(** A tree whose metadata was overwritten, with its pool. *)
Lemma tree_ok_set s s' k fl c col l a ky v r v' :
  holds s c (T col l a ky v r) -> pool_ok s k fl -> (forall b, b ∈ fl -> b ∉ (entries c (T col l a ky v r)).*1) ->
  sorted (entries c (T col l a ky v r)) ->
  free_list s' = free_list s -> (forall b, b ∉ (entries c (T col l a ky v r)).*1 -> nodes s' !! b = nodes s !! b) ->
  holds_rb s' (plug c (T col l a ky v' r)) ->
  tree_ok s' k (<[ky := v']> (to_map (entries c (T col l a ky v r)))).
Proof.
  intros Hf Hpool Hdis Hs Hfl Hout Hrb. exists (plug c (T col l a ky v' r)), fl. split; [done|].
  assert (Hent : forall w, entries c (T col l a ky w r) = (before c ++ inorder l) ++ (a, (ky, w)) :: inorder r ++ after c).
  { intros w. unfold entries. simpl. by rewrite <- !app_assoc. }
  assert (Hmem : (entries c (T col l a ky v' r)).*1 = (entries c (T col l a ky v r)).*1) by (by rewrite !Hent, !fmap_app).
  split; [|split].
  - apply (pool_transfer s s' k fl (entries c (T col l a ky v r)).*1); try done.
    intros b Hb. split; [intros Hin; by apply (Hdis b)|by eapply focus_dom].
  - intros b Hb. unfold addrs. rewrite inorder_plug, Hmem. auto.
  - destruct Hrb as (_ & _ & _ & Hs'). rewrite inorder_plug in *. rewrite !Hent in *.
    rewrite (to_map_middle _ _ _ Hs), (to_map_middle _ _ _ Hs'). simpl. by rewrite insert_insert_eq.
Qed.

(** A removed node goes to the head of the free list. *)
Lemma removed_ok s s' k fl c t e :
  node_removed s s' (entries c t) e -> holds s c t -> pool_ok s k fl ->
  (forall a, a ∈ fl -> a ∉ (entries c t).*1) -> sorted (entries c t) ->
  tree_ok s' k (delete e.2.1 (to_map (entries c t))).
Proof.
  intros (t' & l1 & l2 & Hh & Hb & Hrb & Hold & Hnew & Hfl & (n & Hn & Hleft) & Hout) Hf [Hc Hnd Hz Hm Hv] Hdis Hs.
  pose proof (fo_nodup _ _ _ _ Hf) as Hnd'. pose proof (fo_nz _ _ _ _ Hf) as Hnz.
  assert (He : e.1 ∈ (entries c t).*1) by (rewrite Hold, fmap_app; apply elem_of_app; right; apply elem_of_cons; by left).
  assert (Hsub : forall a, a ∈ (inorder t').*1 -> a ∈ (entries c t).*1 /\ a <> e.1).
  { intros a Ha. rewrite Hnew in Ha. rewrite Hold, fmap_app, fmap_cons, <- Permutation_middle, <- fmap_app in Hnd' |- *.
    apply NoDup_cons in Hnd' as [Hne _]. split; [apply elem_of_cons; by right|]. intros ->. done. }
  exists t', (e.1 :: fl). split; [|split; [constructor|split]].
  - split_and!; [done..|]. rewrite Hnew. rewrite Hold in Hs. by apply sorted_split in Hs as [? _].
  - simpl. split; [done|]. exists n. split; [done|]. rewrite Hleft. eapply chain_ext; [|done]. intros a Ha. apply Hout. auto.
  - apply NoDup_cons. split; [|done]. intros Hin. by apply (Hdis e.1).
  - rewrite not_elem_of_cons. split; [|done]. intros Heq. rewrite Heq in Hnz. done.
  - intros a Ha. apply Hm. destruct (decide (a ∈ (entries c t).*1)) as [Hin|Hin]; [by eapply focus_dom|]. by rewrite <- Hout.
  - done.
  - intros a [->|Ha]%elem_of_cons Hin; apply Hsub in Hin as [Hin Hne]; [done|]. by apply (Hdis a).
  - rewrite Hnew. rewrite Hold in *. symmetry. by apply to_map_remove.
Qed.

(** ** The operations on the map *)

(** A lookup returns what the map holds. *)
Lemma get_ok (s : RBTree) (k : K) (M : gmap Z BigAllocMeta) (ky : Z) (Hok : tree_ok s k M) :
  get s ky = Ret (M !! ky).
Proof.
  destruct Hok as (t & fl & (Hf & _ & _ & Hs) & _ & _ & ->).
  destruct (find_node_ok s t ky Hf) as (c & t' & Hl & Hfind & Hf'). unfold get. rewrite Hfind.
  cbn [mbind outcome_bind]. rewrite (lands_lookup _ _ _ _ Hl Hs). destruct t' as [|col l a k' v r]; [done|].
  destruct (focus_node _ _ _ _ _ _ _ _ _ Hf') as [Ha Ha0]. cbn [addr]. destruct (a =? 0) eqn:?; [lia|]. by exec_one.
Qed.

########

What you will do: Write only the number of lines in the data where the string "Hent" can be found.

Completed exercise: 3